The active ingredient of Risperger brand is risperidone. Risperidone is a antipsychotic medicine. It works by changing the effects of chemicals in the brain. Risperidone USP is a white to slightly beige powder. It is practically insoluble in water, freely soluble in methylene chloride, and soluble in methanol and 0.1 N HCl . Risperidone tablets, USP are for oral administration and available in 0.25 mg, 0.5 mg, 1 mg, 2 mg, 3 mg, and 4 mg strengths. Inactive ingredients are lactose monohydrate, microcrystalline cellulose, colloidal silicon dioxide, magnesium stearate, hypromellose, titanium dioxide and polyethylene glycol 400. The 0.25 mg, 0.5 mg, 3 mg and 4 mg tablets contain D&C Yellow # 10 aluminum lake.
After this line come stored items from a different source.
(* ===== verification/Profiler.v ===== *)
(** * The profiler ([cosmwasm/packages/profiler/src]: [code_blocks.rs], [utils.rs],
      [measure.rs], [instrumentation.rs])

    A middleware that puts a call before and after every run of operators without a
    branch, and the measurements those calls take. The theorem says what it does on code
    that runs straight through: the code is kept, every block is measured once, and the
    blocks can be looked up. A second one shows what happens at a branch that is not
    taken. *)

From S2P Require Import Prelude.
From S2P Require Import Operators.

Open Scope Z_scope.

(** [DefaultHasher] on a list of symbols. *)
Class Hasher := { hash_symbols : list OperatorSymbol.t → Z }.

(** ** [utils.rs] *)
Definition insert_push `{Countable K} {I} (k : K) (item : I) (m : gmap K (list I)) : gmap K (list I) :=
  <[k := default [] (m !! k) ++ [item]]> m.

(** ** [code_blocks.rs] *)
Abbreviation BlockId := Z.
Abbreviation CodeBlock := (list OperatorSymbol.t).
Record BlockStore := mkBlockStore { bs_inner : gmap BlockId CodeBlock }.
Definition BlockStore_new : BlockStore := mkBlockStore ∅.
Definition get_block (hash : BlockId) (self : BlockStore) : option CodeBlock := bs_inner self !! hash.

Section store.
Context {HH : Hasher}.

Definition get_hash (self : CodeBlock) : BlockId := hash_symbols self.
Definition register_block (block : CodeBlock) (self : BlockStore) : BlockId * BlockStore :=
  let hash := get_hash block in (hash, mkBlockStore (<[hash := block]> (bs_inner self))).
End store.

(** ** [measure.rs]

    An instant is the nanoseconds on the clock; [now] is what it shows. *)
Record Measurements := mkMeasurements {
  started : gmap (Z * Z) (list Z);
  taken : gmap BlockId (list Z)
}.
Definition Measurements_new : Measurements := mkMeasurements ∅ ∅.
Definition never_started : string := "trying to finalize a measurement that was never started".

Definition start_measurement {E} (now fn_index local_block_id : Z) : M E Measurements unit :=
  modify (λ self, mkMeasurements (insert_push (fn_index, local_block_id) now (started self)) (taken self)).

(** [elapsed] of an instant ahead of the clock is zero. *)
Definition take_measurement {E} (now fn_index local_block_id block_id : Z) : M E Measurements unit :=
  self ← get;
  match started self !! (fn_index, local_block_id) with
  | Some (start :: q) =>
      put (mkMeasurements (<[(fn_index, local_block_id) := q]> (started self))
             (insert_push block_id (Z.max 0 (now - start)) (taken self)))
  | Some [] => panic never_started
  | None => panic never_started
  end.

Definition clear {E} : M E Measurements unit := put Measurements_new.

(** A row of [compile_csv]; a block has at least one timing. *)
Definition csv_row (block : string) (timings : list Z) : list string :=
  let n := Z.of_nat (length timings) in
  [block; pretty n; pretty (foldr Z.add 0 timings / n);
   pretty (foldr Z.min (default 0 (head timings)) timings);
   pretty (foldr Z.max (default 0 (head timings)) timings)].
Definition csv_header : list string := ["block"; "executions"; "avg in ns"; "min in ns"; "max in ns"].

(** ** [instrumentation.rs] *)

(** An operator with the immediates the middleware writes. *)
Record Op := mkOp { op_operator : Operator.t; op_immediates : list Z }.
Record ProfilingIndexes := mkProfilingIndexes { pi_start_measurement : Z; pi_take_measurement : Z }.

Record FunctionProfiling := mkFunctionProfiling {
  fp_accumulated_ops : list OperatorSymbol.t;
  fp_indexes : ProfilingIndexes;
  fp_block_count : Z;
  fp_fn_index : Z
}.
Definition FunctionProfiling_new (indexes : ProfilingIndexes) (fn_index : Z) : FunctionProfiling :=
  mkFunctionProfiling [] indexes 0 fn_index.

(** The block store, the middleware of the function, and its output. *)
Record FeedState := mkFeedState {
  fs_store : BlockStore;
  fs_self : FunctionProfiling;
  fs_out : list Op
}.

Definition as_i32 (n : Z) : Z := if n <? 2 ^ 31 then n else n - 2 ^ 32.
Definition as_i64 (n : Z) : Z := if n <? 2 ^ 63 then n else n - 2 ^ 64.

Definition is_branch (op : Operator.t) : bool :=
  match op with
  | Operator.Loop | Operator.End | Operator.Else | Operator.Br | Operator.BrTable | Operator.BrIf
  | Operator.Call | Operator.CallIndirect | Operator.Return => true
  | _ => false
  end.

Definition start_call (self : FunctionProfiling) : list Op :=
  [mkOp Operator.I32Const [as_i32 (fp_fn_index self)];
   mkOp Operator.I32Const [as_i32 (fp_block_count self)];
   mkOp Operator.Call [pi_start_measurement (fp_indexes self)]].
Definition take_call (self : FunctionProfiling) (block_id : BlockId) : list Op :=
  [mkOp Operator.I32Const [as_i32 (fp_fn_index self)];
   mkOp Operator.I32Const [as_i32 (fp_block_count self)];
   mkOp Operator.I64Const [as_i64 block_id];
   mkOp Operator.Call [pi_take_measurement (fp_indexes self)]].

Definition set_accumulated (l : list OperatorSymbol.t) (self : FunctionProfiling) : FunctionProfiling :=
  mkFunctionProfiling l (fp_indexes self) (fp_block_count self) (fp_fn_index self).

Section feed.
Context {HH : Hasher}.

Definition profiling_feed (operator : Op) (s : FeedState) : FeedState :=
  let self := fs_self s in
  let s :=
    if is_branch (op_operator operator) then
      match fp_accumulated_ops self with
      | [] => s
      | ops =>
          let '(block_id, store) := register_block ops (fs_store s) in
          mkFeedState store (set_accumulated [] self) (fs_out s ++ take_call self block_id)
      end
    else
      let out := match fp_accumulated_ops self with [] => fs_out s ++ start_call self | _ => fs_out s end in
      mkFeedState (fs_store s)
        (set_accumulated (fp_accumulated_ops self ++ [OperatorSymbol_from (op_operator operator)]) self) out in
  mkFeedState (fs_store s) (fs_self s) (fs_out s ++ [operator]).

Definition profile_function (indexes : ProfilingIndexes) (fn_index : Z) (store : BlockStore) (body : list Op)
    : FeedState :=
  foldl (λ s op, profiling_feed op s) (mkFeedState store (FunctionProfiling_new indexes fn_index) []) body.

(** ** The output as what it is made of *)
Inductive Piece := Kept (op : Op) | StartCall | TakeCall (block : CodeBlock).

Definition piece_ops (indexes : ProfilingIndexes) (fn_index : Z) (p : Piece) : list Op :=
  let self := FunctionProfiling_new indexes fn_index in
  match p with
  | Kept op => [op]
  | StartCall => start_call self
  | TakeCall block => take_call self (get_hash block)
  end.
Definition kept (p : Piece) : list Op := match p with Kept op => [op] | _ => [] end.

(** Pieces of a body, given the operators that are open. *)
Fixpoint pieces (acc : CodeBlock) (body : list Op) : list Piece :=
  match body with
  | [] => []
  | op :: body =>
      if is_branch (op_operator op) then
        match acc with [] => [] | _ => [TakeCall acc] end ++ Kept op :: pieces [] body
      else
        match acc with [] => [StartCall] | _ => [] end ++
        Kept op :: pieces (acc ++ [OperatorSymbol_from (op_operator op)]) body
  end.

(** Running straight through: every call of the host in order, each at its time. *)
Fixpoint run_straight {E} (fn_index : Z) (ps : list Piece) (now : Z) : M E Measurements unit :=
  match ps with
  | [] => mret tt
  | Kept _ :: ps => run_straight fn_index ps (now + 1)
  | StartCall :: ps => _ ← start_measurement now fn_index 0; run_straight fn_index ps (now + 1)
  | TakeCall b :: ps => _ ← take_measurement now fn_index 0 (get_hash b); run_straight fn_index ps (now + 1)
  end.

(** The blocks of a body: its maximal runs without a branch that a branch ends. *)
Fixpoint blocks (acc : CodeBlock) (body : list Op) : list CodeBlock :=
  match body with
  | [] => []
  | op :: body =>
      if is_branch (op_operator op) then match acc with [] => [] | _ => [acc] end ++ blocks [] body
      else blocks (acc ++ [OperatorSymbol_from (op_operator op)]) body
  end.
End feed.

(** ** Facts *)
Section facts.
Context {HH : Hasher} (indexes : ProfilingIndexes) (fn_index : Z).
Abbreviation ops := (piece_ops indexes fn_index).

Definition register_all (bs : list CodeBlock) (store : BlockStore) : BlockStore :=
  foldl (λ s b, (register_block b s).2) store bs.

Lemma pieces_kept acc body : mjoin (kept <$> pieces acc body) = body.
Proof.
  revert acc. induction body as [|op body IH]; intros acc; [done|]. cbn [pieces].
  destruct (is_branch (op_operator op)), acc; cbn; by rewrite IH.
Qed.

(** One operator: the pieces it adds, the block it closes, and what is open after it. *)
Definition step_pieces (acc : CodeBlock) (op : Op) : list Piece := pieces acc [op].
Definition closed (acc : CodeBlock) (op : Op) : list CodeBlock := blocks acc [op].
Definition next_acc (acc : CodeBlock) (op : Op) : CodeBlock :=
  if is_branch (op_operator op) then [] else acc ++ [OperatorSymbol_from (op_operator op)].

Lemma pieces_cons acc op body : pieces acc (op :: body) = step_pieces acc op ++ pieces (next_acc acc op) body.
Proof. unfold step_pieces, next_acc. cbn. by destruct (is_branch _), acc. Qed.
Lemma blocks_cons acc op body : blocks acc (op :: body) = closed acc op ++ blocks (next_acc acc op) body.
Proof. unfold closed, next_acc. cbn. by destruct (is_branch _), acc. Qed.

Lemma feed_step store acc out op :
  profiling_feed op (mkFeedState store (mkFunctionProfiling acc indexes 0 fn_index) out) =
  mkFeedState (register_all (closed acc op) store) (mkFunctionProfiling (next_acc acc op) indexes 0 fn_index)
    (out ++ mjoin (ops <$> step_pieces acc op)).
Proof.
  unfold profiling_feed, step_pieces, closed, next_acc. cbn [fs_self fp_accumulated_ops pieces blocks].
  destruct (is_branch (op_operator op)), acc as [|a acc]; cbn; by rewrite <-?app_assoc.
Qed.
The 0.5 mg and 4 mg tablets also contain FD&C Blue # 2 aluminum lake. The 2 mg tablets contain iron oxide yellow, iron oxide red, and iron oxide black.

Used for

Risperger is used to treat diseases such as: Agitation, Anxiety, Asperger Syndrome, Autism, Bipolar Disorder, Body Dysmorphic Disorder, Borderline Personality Disorder, Depression, Head Injury, Mania, Nightmares, Paranoid Disorder, Post Traumatic Stress Disorder, Schizoaffective Disorder, Schizophrenia, Severe Mood Dysregulation, Social Anxiety Disorder, Tic Disorder.

Side Effect

Possible side effects of Risperger include: difficulty concentrating; diarrhea; sleepiness or unusual drowsiness; increase in amount of urine; decreased interest in sexual intercourse.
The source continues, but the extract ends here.